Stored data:

(** X10. On a flawless channel a run types the user name, then the
    password, once each; it clicks the login button, then the next-month
    link exactly once, then the previous-month link exactly 24 times, and
    nothing else. *)
Theorem run_clicks_next_once_previous_24 {B Html}
        (html_parser : Html -> PageElement) (driver : WebDriver B Html)
        (username password : string) (w : World B Html) :
  flawless driver ->
  clicks (calls (snd (main (accepting html_parser) driver username password w)))
  = clicks (calls w)
    ++ (NAME, btnLogin) :: (ID, lnkNextMonth)
       :: replicate 24 (ID, lnkPreviousMonth)
  /\ typed (calls (snd (main (accepting html_parser) driver username password w)))
     = typed (calls w) ++ [username; password].
Proof.
  intros Hf. destruct w as [b out cs].
  rewrite (main_ok html_parser driver username password Hf).
  cbn [snd calls].
  rewrite clicks_app, typed_app, clicks_run_trace, typed_run_trace.
  split; reflexivity.
Qed.

Lemma run_clicks_next_once_previous_24_witness :
  clicks (calls (snd (main (accepting tree_parser) (Calendar.driver Examples.pages)
                           "id" "secret" (Calendar.start 31))))
  = clicks (calls (Calendar.start 31))
    ++ (NAME, btnLogin) :: (ID, lnkNextMonth)
       :: replicate 24 (ID, lnkPreviousMonth)
  /\ typed (calls (snd (main (accepting tree_parser) (Calendar.driver Examples.pages)
                             "id" "secret" (Calendar.start 31))))
     = typed (calls (Calendar.start 31)) ++ ["id"; "secret"].
Proof.
  apply (run_clicks_next_once_previous_24 tree_parser
           (Calendar.driver Examples.pages) "id" "secret"
           (Calendar.start 31)).
  repeat split.
Defined.

(** X11. On a flawless channel a run spends 76 seconds in [time.sleep]:
    one second after the first page, one and two around the page of the
    following month, and three for each of the 24 months before. *)
Theorem run_sleeps_76_seconds {B Html}
        (html_parser : Html -> PageElement) (driver : WebDriver B Html)
        (username password : string) (w : World B Html) :
  flawless driver ->
  slept (calls (snd (main (accepting html_parser) driver username password w)))
  = slept (calls w) + 76.
Proof.
  intros Hf. destruct w as [b out cs].
  rewrite (main_ok html_parser driver username password Hf).
  cbn [snd calls]. rewrite slept_app, slept_run_trace. reflexivity.
Qed.

Lemma run_sleeps_76_seconds_witness :
  slept (calls (snd (main (accepting tree_parser) (Calendar.driver Examples.pages)
                          "id" "secret" (Calendar.start 31))))
  = slept (calls (Calendar.start 31)) + 76.
Proof.
  apply (run_sleeps_76_seconds tree_parser (Calendar.driver Examples.pages)
           "id" "secret" (Calendar.start 31)).
  repeat split.
Defined.

(** X12. On a flawless channel whose previous-month link undoes the
    next-month link, the first turn of the loop comes back to the page the
    run started from: the current month is extracted twice, as the first
    and as the third of the 26 extractions. *)
Theorem current_month_extracted_twice {B Html}
        (html_parser : Html -> PageElement) (driver : WebDriver B Html)
        (username password : string) (w : World B Html) :
  flawless driver ->
  previous_undoes_next driver ->
  exists p q rest,
    processed (calls (snd (main (accepting html_parser) driver username password w)))
    = processed (calls w) ++ [Str p; Str q; Str p] ++ map Str rest
    /\ length rest = 23
    /\ stdout (snd (main (accepting html_parser) driver username password w))
       = stdout w
         ++ printed (process_soup (html_parser p))
         ++ printed (process_soup (html_parser q))
         ++ printed (process_soup (html_parser p))
         ++ pages_output html_parser rest.
Proof.
  intros Hf Hundo. destruct w as [b out cs].
  assert (Hback :
    drv_page_source driver
      (after_click driver lnkPreviousMonth
         (drv_elapse driver 2 (at_next_month driver username password b)))
    = drv_page_source driver (after_login driver username password b)).
  { unfold at_next_month, after_click. apply Hundo. }
  rewrite (main_ok html_parser driver username password Hf).
  cbn [snd calls stdout].
  rewrite processed_app, processed_run_trace.
  unfold visited_pages.
  change (retreat_pages driver 24 ?b0)
    with (drv_page_source driver (after_click driver lnkPreviousMonth b0)
          :: retreat_pages driver 23
               (drv_elapse driver 2
                  (after_click driver lnkPreviousMonth b0))).
  rewrite Hback.
  eexists _, _, _. split; [reflexivity|].
  split; [apply (length_retreat_pages driver)|].
  rewrite !pages_output_cons. reflexivity.
Qed.

Lemma calendar_previous_undoes_next pages :
  previous_undoes_next (Calendar.driver pages).
Proof.
  intros n. cbn. f_equal. lia.
Defined.

Lemma current_month_extracted_twice_witness :
  exists p q rest,
    processed (calls (snd (main (accepting tree_parser) (Calendar.driver Examples.pages)
                                "id" "secret" (Calendar.start 31))))
    = processed (calls (Calendar.start 31))
      ++ [Str p; Str q; Str p] ++ map Str rest
    /\ length rest = 23
    /\ stdout (snd (main (accepting tree_parser) (Calendar.driver Examples.pages)
                         "id" "secret" (Calendar.start 31)))
       = stdout (Calendar.start 31)
         ++ printed (process_soup (tree_parser p))
         ++ printed (process_soup (tree_parser q))
         ++ printed (process_soup (tree_parser p))
         ++ pages_output tree_parser rest.
Proof.
  apply (current_month_extracted_twice tree_parser
           (Calendar.driver Examples.pages) "id" "secret"
           (Calendar.start 31)).
  - repeat split.
  - apply calendar_previous_undoes_next.
Defined.

Example calendar_run_first_lines :
  take 6 (map render (stdout (snd
    (main (accepting tree_parser) (Calendar.driver Examples.pages) "id" "secret"
          (Calendar.start 31)))))
  = ["Month Heading: M31"; "01 M31:  Shift: D";
     "Month Heading: M32"; "01 M32:  Shift: D";
     "Month Heading: M31"; "01 M31:  Shift: D"].
Proof. vm_compute. reflexivity. Qed.
(** * HomebridgeMQTTBase: a shallow embedding of src/HomebridgeMQTTBase.js

    The class keeps a state object in step with a remote peer over MQTT.
    [setStateAndEmit] merges a partial object into [this.state], queues
    the caller's callback and calls the debounced [sendStateToClients];
    when the debounce timer fires the state is published, and the
    completion of the publish drains [this.callbackQueue].  [onMessage]
    hands the parsed payload of a message on the subscribed topic to the
    host's [onRemoteStateChange].

    Layout: the runtime values the class touches (module [JSON]: values,
    objects, [JSON.stringify], [JSON.parse]); the instance and its
    handlers; the event loop; the theorems. *)

From Stdlib Require Import List String Ascii ZArith NArith Lia Bool Arith.
From Stdlib Require Import DecimalString.
Import ListNotations.
Local Open Scope string_scope.
#[local] Set Warnings "-register-all".

(** ** Runtime values *)

Module JSON.

(** The values that [JSON.parse] produces and that a state object holds.
    A number is the exact decimal [mantissa * 10 ^ exponent]; the rounding
    and the range of IEEE doubles are not modelled.  A string is the UTF-8
    text of the JavaScript string.  An object lists its own properties in
    property order; it is a plain data object with ordinary keys (no
    accessors, and not the key [__proto__], which assignment hands to the
    prototype).  Values that JSON does not have ([undefined], functions)
    are left out. *)
Inductive value : Type :=
| Null
| Bool (b : bool)
| Number (mantissa exponent : Z)
| Str (s : string)
| Array (items : list value)
| Object (props : list (string * value)).

Definition object : Type := list (string * value).

(** *** Objects *)

(** [o[k]]: the value of own property [k]. *)
Fixpoint get (k : string) (o : object) : option value :=
  match o with
  | [] => None
  | (k', v) :: o' => if String.eqb k k' then Some v else get k o'
  end.

Definition has (k : string) (o : object) : bool :=
  match get k o with Some _ => true | None => false end.

Definition keys (o : object) : list string := map fst o.

Definition is_digit (c : ascii) : bool :=
  (48 <=? nat_of_ascii c)%nat && (nat_of_ascii c <=? 57)%nat.

Definition digit_val (c : ascii) : Z := Z.of_nat (nat_of_ascii c) - 48.

Definition digits_val (ds : list ascii) : Z :=
  fold_left (fun acc c => acc * 10 + digit_val c)%Z ds 0%Z.

(** An array index is a canonical decimal numeral below [2^32 - 1]; the
    runtime lists such keys first, in ascending order. *)
Definition array_index (k : string) : option Z :=
  match list_ascii_of_string k with
  | [] => None
  | c :: cs =>
      if forallb is_digit (c :: cs)
         && (negb (Ascii.eqb c "0") || (List.length cs =? 0)%nat)
         && (digits_val (c :: cs) <? 4294967295)%Z
      then Some (digits_val (c :: cs))
      else None
  end.

(** Where a new property [k] goes: an array index goes before the first
    key that is not a smaller array index, any other key goes last. *)
Fixpoint add_prop (k : string) (v : value) (o : object) : object :=
  match o with
  | [] => [(k, v)]
  | (k', v') :: o' =>
      match array_index k, array_index k' with
      | Some i, Some i' =>
          if (i <? i')%Z then (k, v) :: o else (k', v') :: add_prop k v o'
      | Some _, None => (k, v) :: o
      | None, _ => (k', v') :: add_prop k v o'
      end
  end.

(** Overwriting an existing property keeps its place. *)
Fixpoint update_prop (k : string) (v : value) (o : object) : object :=
  match o with
  | [] => []
  | (k', v') :: o' =>
      if String.eqb k k' then (k', v) :: o' else (k', v') :: update_prop k v o'
  end.

(** [o[k] = v] on an ordinary object. *)
Definition set (k : string) (v : value) (o : object) : object :=
  if has k o then update_prop k v o else add_prop k v o.

(** [Object.assign(target, source)]: every own property of [source], in
    property order, is set on [target]. *)
Definition assign (target source : object) : object :=
  fold_left (fun o kv => set (fst kv) (snd kv) o) source target.

(** *** [JSON.stringify] *)

Definition dquote : ascii := ascii_of_N 34.
Definition backslash : ascii := ascii_of_N 92.

Definition hex_digit (n : N) : ascii :=
  if (n <? 10)%N then ascii_of_N (48 + n) else ascii_of_N (87 + n).

Definition hex4 (n : N) : list ascii :=
  [hex_digit (n / 4096 mod 16); hex_digit (n / 256 mod 16);
   hex_digit (n / 16 mod 16); hex_digit (n mod 16)]%N.

Definition unicode_escape (n : N) : list ascii :=
  backslash :: "u"%char :: hex4 n.

(** A lone surrogate sits in the text as the three bytes [ED A0..BF xx]. *)
Definition lone_surrogate (b1 b2 b3 : ascii) : option N :=
  let n1 := N_of_ascii b1 in
  let n2 := N_of_ascii b2 in
  let n3 := N_of_ascii b3 in
  if ((n1 =? 237) && (160 <=? n2) && (n2 <=? 191)
      && (128 <=? n3) && (n3 <=? 191))%N
  then Some (53248 + (n2 - 128) * 64 + (n3 - 128))%N
  else None.

Definition quote_char (c : ascii) : list ascii :=
  let n := N_of_ascii c in
  if (n =? 34)%N then [backslash; dquote]
  else if (n =? 92)%N then [backslash; backslash]
  else if (n =? 8)%N then [backslash; "b"%char]
  else if (n =? 12)%N then [backslash; "f"%char]
  else if (n =? 10)%N then [backslash; "n"%char]
  else if (n =? 13)%N then [backslash; "r"%char]
  else if (n =? 9)%N then [backslash; "t"%char]
  else if (n <? 32)%N then unicode_escape n
  else [c].

Fixpoint quote_chars (cs : list ascii) : list ascii :=
  match cs with
  | [] => []
  | b1 :: cs' =>
      match cs' with
      | b2 :: b3 :: cs'' =>
          match lone_surrogate b1 b2 b3 with
          | Some u => (unicode_escape u ++ quote_chars cs'')%list
          | None => (quote_char b1 ++ quote_chars cs')%list
          end
      | _ => (quote_char b1 ++ quote_chars cs')%list
      end
  end.

Definition quote (s : string) : string :=
  string_of_list_ascii
    (dquote :: quote_chars (list_ascii_of_string s) ++ [dquote])%list.

Definition decimal (n : Z) : list ascii :=
  list_ascii_of_string (NilZero.string_of_uint (N.to_uint (Z.to_N (Z.abs n)))).

Fixpoint drop_zeros (cs : list ascii) : list ascii :=
  match cs with
  | "0"%char :: cs' => drop_zeros cs'
  | _ => cs
  end.

Definition strip_trailing_zeros (cs : list ascii) : list ascii :=
  rev (drop_zeros (rev cs)).

Definition zeros (n : Z) : list ascii := repeat "0"%char (Z.to_nat n).

(** [Number::toString] on a decimal: with [s] the significant digits,
    [k] their count and [n] the place of the decimal point. *)
Definition number_to_string (m e : Z) : string :=
  if (m =? 0)%Z then "0"
  else
    let ds := decimal m in
    let s := strip_trailing_zeros ds in
    let k := Z.of_nat (List.length s) in
    let n := (Z.of_nat (List.length ds) + e)%Z in
    let body :=
      (if (k <=? n)%Z && (n <=? 21)%Z then s ++ zeros (n - k)
       else if (0 <? n)%Z && (n <=? 21)%Z
       then firstn (Z.to_nat n) s ++ ["."%char] ++ skipn (Z.to_nat n) s
       else if (-6 <? n)%Z && (n <=? 0)%Z
       then ["0"; "."]%char ++ zeros (- n) ++ s
       else
         let x := (n - 1)%Z in
         let tail := ["e"%char; if (x <? 0)%Z then "-"%char else "+"%char]
                     ++ decimal x in
         match s with
         | [d] => d :: tail
         | d :: ds' => d :: "."%char :: ds' ++ tail
         | [] => tail
         end)%list in
    string_of_list_ascii ((if (m <? 0)%Z then ["-"%char] else []) ++ body)%list.

Definition join (parts : list string) : string := String.concat "," parts.

Fixpoint stringify (v : value) : string :=
  match v with
  | Null => "null"
  | Bool true => "true"
  | Bool false => "false"
  | Number m e => number_to_string m e
  | Str s => quote s
  | Array items => "[" ++ join (map stringify items) ++ "]"
  | Object props =>
      "{" ++ join (map (fun kv => quote (fst kv) ++ ":" ++ stringify (snd kv)) props)
          ++ "}"
  end.

(** *** [JSON.parse] *)

Definition is_ws (c : ascii) : bool :=
  let n := N_of_ascii c in
  ((n =? 32) || (n =? 9) || (n =? 10) || (n =? 13))%N.

Fixpoint skip_ws (cs : list ascii) : list ascii :=
  match cs with
  | c :: cs' => if is_ws c then skip_ws cs' else cs
  | [] => []
  end.

(** What follows white space and the character [c]. *)
Definition expect (c : ascii) (cs : list ascii) : option (list ascii) :=
  match skip_ws cs with
  | c' :: rest => if Ascii.eqb c c' then Some rest else None
  | [] => None
  end.

Definition hex_val (c : ascii) : option N :=
  let n := N_of_ascii c in
  if ((48 <=? n) && (n <=? 57))%N then Some (n - 48)%N
  else if ((97 <=? n) && (n <=? 102))%N then Some (n - 87)%N
  else if ((65 <=? n) && (n <=? 70))%N then Some (n - 55)%N
  else None.

Definition hex4_val (a b c d : ascii) : option N :=
  match hex_val a, hex_val b, hex_val c, hex_val d with
  | Some x, Some y, Some z, Some w => Some (x * 4096 + y * 256 + z * 16 + w)%N
  | _, _, _, _ => None
  end.

(** The UTF-8 bytes of a code point; a surrogate gets the three bytes of
    the same scheme. *)
Definition utf8 (cp : N) : list ascii :=
  (if cp <? 128 then [ascii_of_N cp]
   else if cp <? 2048
   then [ascii_of_N (192 + cp / 64); ascii_of_N (128 + cp mod 64)]
   else if cp <? 65536
   then [ascii_of_N (224 + cp / 4096); ascii_of_N (128 + cp / 64 mod 64);
         ascii_of_N (128 + cp mod 64)]
   else [ascii_of_N (240 + cp / 262144); ascii_of_N (128 + cp / 4096 mod 64);
         ascii_of_N (128 + cp / 64 mod 64); ascii_of_N (128 + cp mod 64)])%N.

Definition is_high (u : N) : bool := ((55296 <=? u) && (u <=? 56319))%N.
Definition is_low (u : N) : bool := ((56320 <=? u) && (u <=? 57343))%N.

(** A character of a string literal: a byte of the text, or the code unit
    of a [\uXXXX] escape. *)
Inductive code : Type :=
| Byte (c : ascii)
| Escaped (u : N).

Definition simple_escape (e : ascii) : option ascii :=
  if Ascii.eqb e dquote || Ascii.eqb e backslash || Ascii.eqb e "/" then Some e
  else if Ascii.eqb e "b" then Some (ascii_of_N 8)
  else if Ascii.eqb e "f" then Some (ascii_of_N 12)
  else if Ascii.eqb e "n" then Some (ascii_of_N 10)
  else if Ascii.eqb e "r" then Some (ascii_of_N 13)
  else if Ascii.eqb e "t" then Some (ascii_of_N 9)
  else None.

Definition add_code (u : code) (r : option (list code * list ascii))
  : option (list code * list ascii) :=
  match r with
  | Some (us, rest) => Some (u :: us, rest)
  | None => None
  end.

(** The characters of a string literal after its opening quote, up to the
    closing quote, and what follows. *)
Fixpoint parse_chars (cs : list ascii) : option (list code * list ascii) :=
  match cs with
  | [] => None
  | c :: cs1 =>
      if Ascii.eqb c dquote then Some ([], cs1)
      else if (N_of_ascii c <? 32)%N then None
      else if Ascii.eqb c backslash then
        match cs1 with
        | [] => None
        | e :: cs2 =>
            if Ascii.eqb e "u" then
              match cs2 with
              | h1 :: h2 :: h3 :: h4 :: cs3 =>
                  match hex4_val h1 h2 h3 h4 with
                  | Some u => add_code (Escaped u) (parse_chars cs3)
                  | None => None
                  end
              | _ => None
              end
            else
              match simple_escape e with
              | Some b => add_code (Byte b) (parse_chars cs2)
              | None => None
              end
        end
      else add_code (Byte c) (parse_chars cs1)
  end.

Task statement:
State how many lines of the entries contain the word "Require". Nothing besides the number belongs in the reply.

Answer box:
2